Print the listing exactly.
────────────────
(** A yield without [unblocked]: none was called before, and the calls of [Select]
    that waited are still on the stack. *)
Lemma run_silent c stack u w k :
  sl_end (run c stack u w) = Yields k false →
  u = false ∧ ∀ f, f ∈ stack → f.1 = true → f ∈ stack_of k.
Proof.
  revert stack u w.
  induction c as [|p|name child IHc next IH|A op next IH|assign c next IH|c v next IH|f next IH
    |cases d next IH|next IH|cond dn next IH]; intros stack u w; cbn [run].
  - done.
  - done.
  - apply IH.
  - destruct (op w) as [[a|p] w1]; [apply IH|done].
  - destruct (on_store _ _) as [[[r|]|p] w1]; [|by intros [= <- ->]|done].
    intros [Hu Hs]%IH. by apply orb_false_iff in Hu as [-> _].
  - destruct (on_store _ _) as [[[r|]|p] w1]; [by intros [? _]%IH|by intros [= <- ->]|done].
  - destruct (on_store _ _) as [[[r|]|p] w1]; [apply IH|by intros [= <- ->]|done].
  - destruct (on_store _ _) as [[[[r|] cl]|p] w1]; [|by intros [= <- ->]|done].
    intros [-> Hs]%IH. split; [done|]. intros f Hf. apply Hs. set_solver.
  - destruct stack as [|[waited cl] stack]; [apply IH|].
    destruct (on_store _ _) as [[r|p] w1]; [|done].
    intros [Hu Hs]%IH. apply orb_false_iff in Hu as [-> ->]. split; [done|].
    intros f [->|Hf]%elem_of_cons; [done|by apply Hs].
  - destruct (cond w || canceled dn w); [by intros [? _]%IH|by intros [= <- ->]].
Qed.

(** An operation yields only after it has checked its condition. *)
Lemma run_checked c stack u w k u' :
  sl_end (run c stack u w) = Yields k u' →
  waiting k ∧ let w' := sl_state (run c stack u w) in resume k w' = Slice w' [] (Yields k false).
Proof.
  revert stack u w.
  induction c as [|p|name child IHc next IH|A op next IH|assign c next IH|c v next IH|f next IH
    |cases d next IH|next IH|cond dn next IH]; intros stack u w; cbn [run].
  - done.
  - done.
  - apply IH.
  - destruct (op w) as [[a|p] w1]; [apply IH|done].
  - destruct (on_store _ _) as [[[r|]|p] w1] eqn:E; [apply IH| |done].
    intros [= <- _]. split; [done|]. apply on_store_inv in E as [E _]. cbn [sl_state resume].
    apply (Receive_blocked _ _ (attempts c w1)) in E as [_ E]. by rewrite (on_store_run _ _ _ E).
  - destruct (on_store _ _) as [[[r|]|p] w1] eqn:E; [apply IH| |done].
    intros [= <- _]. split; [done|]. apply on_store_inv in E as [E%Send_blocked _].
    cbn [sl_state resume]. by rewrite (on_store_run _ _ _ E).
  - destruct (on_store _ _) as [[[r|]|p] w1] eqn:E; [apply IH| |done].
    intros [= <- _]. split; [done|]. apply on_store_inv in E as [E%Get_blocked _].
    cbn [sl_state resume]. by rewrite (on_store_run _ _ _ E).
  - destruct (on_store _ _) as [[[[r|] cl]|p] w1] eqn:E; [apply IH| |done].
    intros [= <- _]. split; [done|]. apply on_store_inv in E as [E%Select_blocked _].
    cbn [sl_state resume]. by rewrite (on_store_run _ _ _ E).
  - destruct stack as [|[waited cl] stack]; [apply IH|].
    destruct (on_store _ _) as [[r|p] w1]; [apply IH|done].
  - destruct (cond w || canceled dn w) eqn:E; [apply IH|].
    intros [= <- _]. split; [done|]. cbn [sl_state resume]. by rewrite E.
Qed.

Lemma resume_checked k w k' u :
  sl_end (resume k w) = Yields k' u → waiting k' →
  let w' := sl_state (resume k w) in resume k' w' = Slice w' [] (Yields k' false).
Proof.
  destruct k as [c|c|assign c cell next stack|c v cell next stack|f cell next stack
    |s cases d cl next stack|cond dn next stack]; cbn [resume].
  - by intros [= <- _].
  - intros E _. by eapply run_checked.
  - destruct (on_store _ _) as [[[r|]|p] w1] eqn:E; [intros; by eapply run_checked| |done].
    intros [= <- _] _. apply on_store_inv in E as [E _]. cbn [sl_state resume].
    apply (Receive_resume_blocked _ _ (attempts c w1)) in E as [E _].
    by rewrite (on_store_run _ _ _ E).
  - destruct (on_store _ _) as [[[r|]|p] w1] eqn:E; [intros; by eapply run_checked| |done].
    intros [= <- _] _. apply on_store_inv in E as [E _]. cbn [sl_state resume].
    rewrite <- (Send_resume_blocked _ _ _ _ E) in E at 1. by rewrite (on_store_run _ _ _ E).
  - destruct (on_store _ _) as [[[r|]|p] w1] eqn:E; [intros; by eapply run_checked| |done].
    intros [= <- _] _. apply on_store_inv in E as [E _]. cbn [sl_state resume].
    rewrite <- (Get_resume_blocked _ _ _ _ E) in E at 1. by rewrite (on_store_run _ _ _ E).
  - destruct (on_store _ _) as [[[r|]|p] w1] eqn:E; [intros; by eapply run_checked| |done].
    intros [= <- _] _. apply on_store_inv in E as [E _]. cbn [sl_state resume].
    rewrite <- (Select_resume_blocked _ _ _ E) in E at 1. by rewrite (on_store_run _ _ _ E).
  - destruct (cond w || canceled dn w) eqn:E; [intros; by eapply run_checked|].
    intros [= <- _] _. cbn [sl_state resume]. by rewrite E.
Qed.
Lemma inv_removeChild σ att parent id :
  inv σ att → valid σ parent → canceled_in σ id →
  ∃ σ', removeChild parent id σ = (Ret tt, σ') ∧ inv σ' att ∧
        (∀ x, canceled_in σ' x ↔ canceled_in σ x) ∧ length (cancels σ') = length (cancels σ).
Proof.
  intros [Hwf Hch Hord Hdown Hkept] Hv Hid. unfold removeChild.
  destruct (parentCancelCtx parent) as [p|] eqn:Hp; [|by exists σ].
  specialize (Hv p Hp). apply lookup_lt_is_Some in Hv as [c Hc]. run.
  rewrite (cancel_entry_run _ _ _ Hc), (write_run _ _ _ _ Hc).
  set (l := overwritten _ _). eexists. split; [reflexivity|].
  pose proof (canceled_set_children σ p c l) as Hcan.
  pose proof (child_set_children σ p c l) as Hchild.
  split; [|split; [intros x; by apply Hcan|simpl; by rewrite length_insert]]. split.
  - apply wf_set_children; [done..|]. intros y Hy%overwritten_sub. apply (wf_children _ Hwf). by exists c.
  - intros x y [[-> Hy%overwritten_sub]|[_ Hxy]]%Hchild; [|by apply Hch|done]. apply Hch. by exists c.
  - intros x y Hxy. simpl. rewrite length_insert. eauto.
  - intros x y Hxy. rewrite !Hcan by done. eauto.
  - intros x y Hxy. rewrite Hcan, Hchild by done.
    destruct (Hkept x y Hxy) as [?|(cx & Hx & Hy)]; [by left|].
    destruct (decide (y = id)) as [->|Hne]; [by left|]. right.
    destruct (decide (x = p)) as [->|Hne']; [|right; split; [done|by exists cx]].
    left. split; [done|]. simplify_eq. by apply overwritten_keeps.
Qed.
────────────────
> _Answer for the task_
(** A yield without [unblocked]: none was called before, and the calls of [Select]
    that waited are still on the stack. *)
Lemma run_silent c stack u w k :
  sl_end (run c stack u w) = Yields k false →
  u = false ∧ ∀ f, f ∈ stack → f.1 = true → f ∈ stack_of k.
Proof.
  revert stack u w.
  induction c as [|p|name child IHc next IH|A op next IH|assign c next IH|c v next IH|f next IH
    |cases d next IH|next IH|cond dn next IH]; intros stack u w; cbn [run].
  - done.
  - done.
  - apply IH.
  - destruct (op w) as [[a|p] w1]; [apply IH|done].
  - destruct (on_store _ _) as [[[r|]|p] w1]; [|by intros [= <- ->]|done].
    intros [Hu Hs]%IH. by apply orb_false_iff in Hu as [-> _].
  - destruct (on_store _ _) as [[[r|]|p] w1]; [by intros [? _]%IH|by intros [= <- ->]|done].
  - destruct (on_store _ _) as [[[r|]|p] w1]; [apply IH|by intros [= <- ->]|done].
  - destruct (on_store _ _) as [[[[r|] cl]|p] w1]; [|by intros [= <- ->]|done].
    intros [-> Hs]%IH. split; [done|]. intros f Hf. apply Hs. set_solver.
  - destruct stack as [|[waited cl] stack]; [apply IH|].
    destruct (on_store _ _) as [[r|p] w1]; [|done].
    intros [Hu Hs]%IH. apply orb_false_iff in Hu as [-> ->]. split; [done|].
    intros f [->|Hf]%elem_of_cons; [done|by apply Hs].
  - destruct (cond w || canceled dn w); [by intros [? _]%IH|by intros [= <- ->]].
Qed.

(** An operation yields only after it has checked its condition. *)
Lemma run_checked c stack u w k u' :
  sl_end (run c stack u w) = Yields k u' →
  waiting k ∧ let w' := sl_state (run c stack u w) in resume k w' = Slice w' [] (Yields k false).
Proof.
  revert stack u w.
  induction c as [|p|name child IHc next IH|A op next IH|assign c next IH|c v next IH|f next IH
    |cases d next IH|next IH|cond dn next IH]; intros stack u w; cbn [run].
  - done.
  - done.
  - apply IH.
  - destruct (op w) as [[a|p] w1]; [apply IH|done].
  - destruct (on_store _ _) as [[[r|]|p] w1] eqn:E; [apply IH| |done].
    intros [= <- _]. split; [done|]. apply on_store_inv in E as [E _]. cbn [sl_state resume].
    apply (Receive_blocked _ _ (attempts c w1)) in E as [_ E]. by rewrite (on_store_run _ _ _ E).
  - destruct (on_store _ _) as [[[r|]|p] w1] eqn:E; [apply IH| |done].
    intros [= <- _]. split; [done|]. apply on_store_inv in E as [E%Send_blocked _].
    cbn [sl_state resume]. by rewrite (on_store_run _ _ _ E).
  - destruct (on_store _ _) as [[[r|]|p] w1] eqn:E; [apply IH| |done].
    intros [= <- _]. split; [done|]. apply on_store_inv in E as [E%Get_blocked _].
    cbn [sl_state resume]. by rewrite (on_store_run _ _ _ E).
  - destruct (on_store _ _) as [[[[r|] cl]|p] w1] eqn:E; [apply IH| |done].
    intros [= <- _]. split; [done|]. apply on_store_inv in E as [E%Select_blocked _].
    cbn [sl_state resume]. by rewrite (on_store_run _ _ _ E).
  - destruct stack as [|[waited cl] stack]; [apply IH|].
    destruct (on_store _ _) as [[r|p] w1]; [apply IH|done].
  - destruct (cond w || canceled dn w) eqn:E; [apply IH|].
    intros [= <- _]. split; [done|]. cbn [sl_state resume]. by rewrite E.
Qed.

Lemma resume_checked k w k' u :
  sl_end (resume k w) = Yields k' u → waiting k' →
  let w' := sl_state (resume k w) in resume k' w' = Slice w' [] (Yields k' false).
Proof.
  destruct k as [c|c|assign c cell next stack|c v cell next stack|f cell next stack
    |s cases d cl next stack|cond dn next stack]; cbn [resume].
  - by intros [= <- _].
  - intros E _. by eapply run_checked.
  - destruct (on_store _ _) as [[[r|]|p] w1] eqn:E; [intros; by eapply run_checked| |done].
    intros [= <- _] _. apply on_store_inv in E as [E _]. cbn [sl_state resume].
    apply (Receive_resume_blocked _ _ (attempts c w1)) in E as [E _].
    by rewrite (on_store_run _ _ _ E).
  - destruct (on_store _ _) as [[[r|]|p] w1] eqn:E; [intros; by eapply run_checked| |done].
    intros [= <- _] _. apply on_store_inv in E as [E _]. cbn [sl_state resume].
    rewrite <- (Send_resume_blocked _ _ _ _ E) in E at 1. by rewrite (on_store_run _ _ _ E).
  - destruct (on_store _ _) as [[[r|]|p] w1] eqn:E; [intros; by eapply run_checked| |done].
    intros [= <- _] _. apply on_store_inv in E as [E _]. cbn [sl_state resume].
    rewrite <- (Get_resume_blocked _ _ _ _ E) in E at 1. by rewrite (on_store_run _ _ _ E).
  - destruct (on_store _ _) as [[[r|]|p] w1] eqn:E; [intros; by eapply run_checked| |done].
    intros [= <- _] _. apply on_store_inv in E as [E _]. cbn [sl_state resume].
    rewrite <- (Select_resume_blocked _ _ _ E) in E at 1. by rewrite (on_store_run _ _ _ E).
  - destruct (cond w || canceled dn w) eqn:E; [intros; by eapply run_checked|].
    intros [= <- _] _. cbn [sl_state resume]. by rewrite E.
Qed.
Lemma inv_removeChild σ att parent id :
  inv σ att → valid σ parent → canceled_in σ id →
  ∃ σ', removeChild parent id σ = (Ret tt, σ') ∧ inv σ' att ∧
        (∀ x, canceled_in σ' x ↔ canceled_in σ x) ∧ length (cancels σ') = length (cancels σ).
Proof.
  intros [Hwf Hch Hord Hdown Hkept] Hv Hid. unfold removeChild.
  destruct (parentCancelCtx parent) as [p|] eqn:Hp; [|by exists σ].
  specialize (Hv p Hp). apply lookup_lt_is_Some in Hv as [c Hc]. run.
  rewrite (cancel_entry_run _ _ _ Hc), (write_run _ _ _ _ Hc).
  set (l := overwritten _ _). eexists. split; [reflexivity|].
  pose proof (canceled_set_children σ p c l) as Hcan.
  pose proof (child_set_children σ p c l) as Hchild.
  split; [|split; [intros x; by apply Hcan|simpl; by rewrite length_insert]]. split.
  - apply wf_set_children; [done..|]. intros y Hy%overwritten_sub. apply (wf_children _ Hwf). by exists c.
  - intros x y [[-> Hy%overwritten_sub]|[_ Hxy]]%Hchild; [|by apply Hch|done]. apply Hch. by exists c.
  - intros x y Hxy. simpl. rewrite length_insert. eauto.
  - intros x y Hxy. rewrite !Hcan by done. eauto.
  - intros x y Hxy. rewrite Hcan, Hchild by done.
    destruct (Hkept x y Hxy) as [?|(cx & Hx & Hy)]; [by left|].
    destruct (decide (y = id)) as [->|Hne]; [by left|]. right.
    destruct (decide (x = p)) as [->|Hne']; [|right; split; [done|by exists cx]].
    left. split; [done|]. simplify_eq. by apply overwritten_keeps.
Qed.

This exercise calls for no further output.